## Assignment
Take the entries that follow and return exactly the lines from the one holding "10^21 and with" through the one holding "firstn (Z.to_nat (to", both included. Nothing else is needed.
= Beginning of Section =
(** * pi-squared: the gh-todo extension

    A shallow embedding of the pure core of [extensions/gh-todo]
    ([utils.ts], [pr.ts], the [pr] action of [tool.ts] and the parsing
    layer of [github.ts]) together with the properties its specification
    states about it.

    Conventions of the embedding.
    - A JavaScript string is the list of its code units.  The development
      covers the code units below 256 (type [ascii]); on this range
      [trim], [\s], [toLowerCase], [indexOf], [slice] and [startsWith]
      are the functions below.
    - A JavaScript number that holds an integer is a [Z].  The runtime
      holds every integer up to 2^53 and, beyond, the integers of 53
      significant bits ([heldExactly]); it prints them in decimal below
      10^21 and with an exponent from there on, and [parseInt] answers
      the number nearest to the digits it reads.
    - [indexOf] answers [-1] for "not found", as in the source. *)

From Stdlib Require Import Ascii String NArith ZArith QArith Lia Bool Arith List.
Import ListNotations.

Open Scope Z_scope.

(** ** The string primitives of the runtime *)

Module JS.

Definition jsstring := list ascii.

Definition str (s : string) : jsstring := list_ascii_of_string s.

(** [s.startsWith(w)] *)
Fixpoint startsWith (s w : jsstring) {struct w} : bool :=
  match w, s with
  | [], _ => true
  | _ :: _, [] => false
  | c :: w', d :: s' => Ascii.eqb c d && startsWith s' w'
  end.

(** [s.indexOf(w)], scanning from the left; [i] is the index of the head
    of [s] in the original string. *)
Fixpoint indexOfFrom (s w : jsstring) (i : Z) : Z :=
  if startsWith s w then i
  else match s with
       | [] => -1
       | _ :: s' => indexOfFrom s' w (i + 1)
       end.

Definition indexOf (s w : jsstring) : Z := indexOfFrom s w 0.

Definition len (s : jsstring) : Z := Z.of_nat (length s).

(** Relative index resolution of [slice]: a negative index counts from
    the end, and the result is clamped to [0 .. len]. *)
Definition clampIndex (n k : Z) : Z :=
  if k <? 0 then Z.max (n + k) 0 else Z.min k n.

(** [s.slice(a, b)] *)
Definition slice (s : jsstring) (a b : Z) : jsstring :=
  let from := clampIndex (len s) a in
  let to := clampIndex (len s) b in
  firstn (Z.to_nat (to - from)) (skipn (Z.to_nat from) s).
= End of Section =
= Beginning of Section =
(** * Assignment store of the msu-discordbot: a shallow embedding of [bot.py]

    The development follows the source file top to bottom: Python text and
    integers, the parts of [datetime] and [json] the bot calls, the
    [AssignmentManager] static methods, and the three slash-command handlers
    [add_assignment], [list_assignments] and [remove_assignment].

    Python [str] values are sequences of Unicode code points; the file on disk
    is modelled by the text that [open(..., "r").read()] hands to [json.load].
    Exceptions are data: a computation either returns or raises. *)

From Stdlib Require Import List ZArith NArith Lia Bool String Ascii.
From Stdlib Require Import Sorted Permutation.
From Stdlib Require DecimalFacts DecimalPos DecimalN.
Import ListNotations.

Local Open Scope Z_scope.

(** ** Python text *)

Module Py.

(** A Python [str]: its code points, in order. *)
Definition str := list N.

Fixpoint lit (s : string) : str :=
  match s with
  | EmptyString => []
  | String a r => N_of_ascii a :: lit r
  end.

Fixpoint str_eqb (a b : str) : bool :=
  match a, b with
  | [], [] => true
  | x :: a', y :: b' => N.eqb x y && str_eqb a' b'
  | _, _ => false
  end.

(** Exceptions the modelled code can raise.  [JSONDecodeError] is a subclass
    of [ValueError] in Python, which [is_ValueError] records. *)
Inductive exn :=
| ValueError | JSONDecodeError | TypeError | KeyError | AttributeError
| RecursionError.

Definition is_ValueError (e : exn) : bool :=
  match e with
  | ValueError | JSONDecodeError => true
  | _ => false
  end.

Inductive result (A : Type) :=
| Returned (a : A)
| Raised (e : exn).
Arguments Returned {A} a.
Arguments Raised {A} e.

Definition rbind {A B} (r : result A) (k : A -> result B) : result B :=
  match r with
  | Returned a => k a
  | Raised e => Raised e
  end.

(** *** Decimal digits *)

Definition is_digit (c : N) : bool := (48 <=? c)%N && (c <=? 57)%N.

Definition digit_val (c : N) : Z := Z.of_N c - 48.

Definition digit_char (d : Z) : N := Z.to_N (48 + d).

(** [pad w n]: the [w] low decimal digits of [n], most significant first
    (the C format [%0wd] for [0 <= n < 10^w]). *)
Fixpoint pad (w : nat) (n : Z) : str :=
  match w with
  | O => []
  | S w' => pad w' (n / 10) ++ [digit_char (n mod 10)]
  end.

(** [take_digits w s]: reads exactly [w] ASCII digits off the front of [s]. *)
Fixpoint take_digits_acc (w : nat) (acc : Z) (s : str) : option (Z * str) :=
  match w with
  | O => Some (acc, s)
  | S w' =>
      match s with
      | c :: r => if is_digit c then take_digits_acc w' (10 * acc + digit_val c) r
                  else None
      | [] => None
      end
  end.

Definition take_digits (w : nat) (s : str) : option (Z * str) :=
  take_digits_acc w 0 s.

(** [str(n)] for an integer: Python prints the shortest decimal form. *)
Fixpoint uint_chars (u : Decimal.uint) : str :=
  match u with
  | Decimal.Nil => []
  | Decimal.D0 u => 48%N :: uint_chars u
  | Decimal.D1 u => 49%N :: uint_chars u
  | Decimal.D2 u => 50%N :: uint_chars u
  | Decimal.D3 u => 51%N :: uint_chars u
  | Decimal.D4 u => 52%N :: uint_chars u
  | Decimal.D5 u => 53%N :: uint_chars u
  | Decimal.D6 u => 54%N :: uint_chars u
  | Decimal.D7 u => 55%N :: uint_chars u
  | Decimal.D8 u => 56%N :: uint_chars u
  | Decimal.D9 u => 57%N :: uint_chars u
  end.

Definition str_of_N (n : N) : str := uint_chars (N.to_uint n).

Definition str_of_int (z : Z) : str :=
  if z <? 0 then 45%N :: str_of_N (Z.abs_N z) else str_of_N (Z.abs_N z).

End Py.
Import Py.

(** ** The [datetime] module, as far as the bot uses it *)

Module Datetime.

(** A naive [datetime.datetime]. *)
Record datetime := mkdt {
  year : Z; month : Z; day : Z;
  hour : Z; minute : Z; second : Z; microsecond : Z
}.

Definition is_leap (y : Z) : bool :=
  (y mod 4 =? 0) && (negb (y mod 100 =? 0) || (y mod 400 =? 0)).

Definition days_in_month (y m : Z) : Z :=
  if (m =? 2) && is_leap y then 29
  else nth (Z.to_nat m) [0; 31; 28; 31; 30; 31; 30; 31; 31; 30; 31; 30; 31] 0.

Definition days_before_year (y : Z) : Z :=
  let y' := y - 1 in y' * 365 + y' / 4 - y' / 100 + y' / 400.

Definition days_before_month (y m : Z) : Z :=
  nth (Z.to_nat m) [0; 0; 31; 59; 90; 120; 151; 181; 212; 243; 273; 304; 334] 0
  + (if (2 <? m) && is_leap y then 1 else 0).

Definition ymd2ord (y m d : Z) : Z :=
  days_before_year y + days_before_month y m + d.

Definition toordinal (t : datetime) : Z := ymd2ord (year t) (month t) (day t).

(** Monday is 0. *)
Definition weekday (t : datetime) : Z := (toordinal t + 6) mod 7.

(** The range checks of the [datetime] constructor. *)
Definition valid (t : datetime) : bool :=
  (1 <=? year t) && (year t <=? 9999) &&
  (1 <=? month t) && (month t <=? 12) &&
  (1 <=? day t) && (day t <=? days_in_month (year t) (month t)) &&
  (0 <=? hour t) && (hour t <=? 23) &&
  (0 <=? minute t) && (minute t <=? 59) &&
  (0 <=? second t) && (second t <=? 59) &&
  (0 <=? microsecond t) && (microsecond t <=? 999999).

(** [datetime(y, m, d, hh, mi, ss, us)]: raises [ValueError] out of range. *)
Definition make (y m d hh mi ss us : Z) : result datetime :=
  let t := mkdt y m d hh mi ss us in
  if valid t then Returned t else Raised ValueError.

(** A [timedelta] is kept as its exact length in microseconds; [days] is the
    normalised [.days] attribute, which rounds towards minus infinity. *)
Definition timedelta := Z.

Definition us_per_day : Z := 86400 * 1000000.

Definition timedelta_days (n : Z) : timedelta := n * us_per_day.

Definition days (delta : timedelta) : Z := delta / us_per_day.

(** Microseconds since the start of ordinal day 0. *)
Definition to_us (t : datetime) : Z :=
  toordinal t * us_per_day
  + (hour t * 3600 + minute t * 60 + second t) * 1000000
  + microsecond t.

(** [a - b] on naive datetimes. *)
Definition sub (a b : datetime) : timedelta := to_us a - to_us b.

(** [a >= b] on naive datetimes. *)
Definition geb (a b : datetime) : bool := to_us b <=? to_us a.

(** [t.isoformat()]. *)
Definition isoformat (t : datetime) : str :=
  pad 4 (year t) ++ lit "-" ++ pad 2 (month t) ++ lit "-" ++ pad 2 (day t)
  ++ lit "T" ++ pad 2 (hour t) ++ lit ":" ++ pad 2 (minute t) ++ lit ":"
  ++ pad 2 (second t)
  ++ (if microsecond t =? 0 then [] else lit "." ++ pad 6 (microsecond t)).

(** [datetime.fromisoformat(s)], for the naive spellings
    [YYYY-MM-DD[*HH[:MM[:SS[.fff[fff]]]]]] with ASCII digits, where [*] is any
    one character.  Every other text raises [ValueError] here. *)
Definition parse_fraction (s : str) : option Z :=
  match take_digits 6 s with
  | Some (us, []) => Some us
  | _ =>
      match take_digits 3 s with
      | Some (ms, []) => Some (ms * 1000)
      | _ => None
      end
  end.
= End of Section =
## Result below
      10^21 and with an exponent from there on, and [parseInt] answers
      the number nearest to the digits it reads.
    - [indexOf] answers [-1] for "not found", as in the source. *)

From Stdlib Require Import Ascii String NArith ZArith QArith Lia Bool Arith List.
Import ListNotations.

Open Scope Z_scope.

(** ** The string primitives of the runtime *)

Module JS.

Definition jsstring := list ascii.

Definition str (s : string) : jsstring := list_ascii_of_string s.

(** [s.startsWith(w)] *)
Fixpoint startsWith (s w : jsstring) {struct w} : bool :=
  match w, s with
  | [], _ => true
  | _ :: _, [] => false
  | c :: w', d :: s' => Ascii.eqb c d && startsWith s' w'
  end.

(** [s.indexOf(w)], scanning from the left; [i] is the index of the head
    of [s] in the original string. *)
Fixpoint indexOfFrom (s w : jsstring) (i : Z) : Z :=
  if startsWith s w then i
  else match s with
       | [] => -1
       | _ :: s' => indexOfFrom s' w (i + 1)
       end.

Definition indexOf (s w : jsstring) : Z := indexOfFrom s w 0.

Definition len (s : jsstring) : Z := Z.of_nat (length s).

(** Relative index resolution of [slice]: a negative index counts from
    the end, and the result is clamped to [0 .. len]. *)
Definition clampIndex (n k : Z) : Z :=
  if k <? 0 then Z.max (n + k) 0 else Z.min k n.

(** [s.slice(a, b)] *)
Definition slice (s : jsstring) (a b : Z) : jsstring :=
  let from := clampIndex (len s) a in
  let to := clampIndex (len s) b in
  firstn (Z.to_nat (to - from)) (skipn (Z.to_nat from) s).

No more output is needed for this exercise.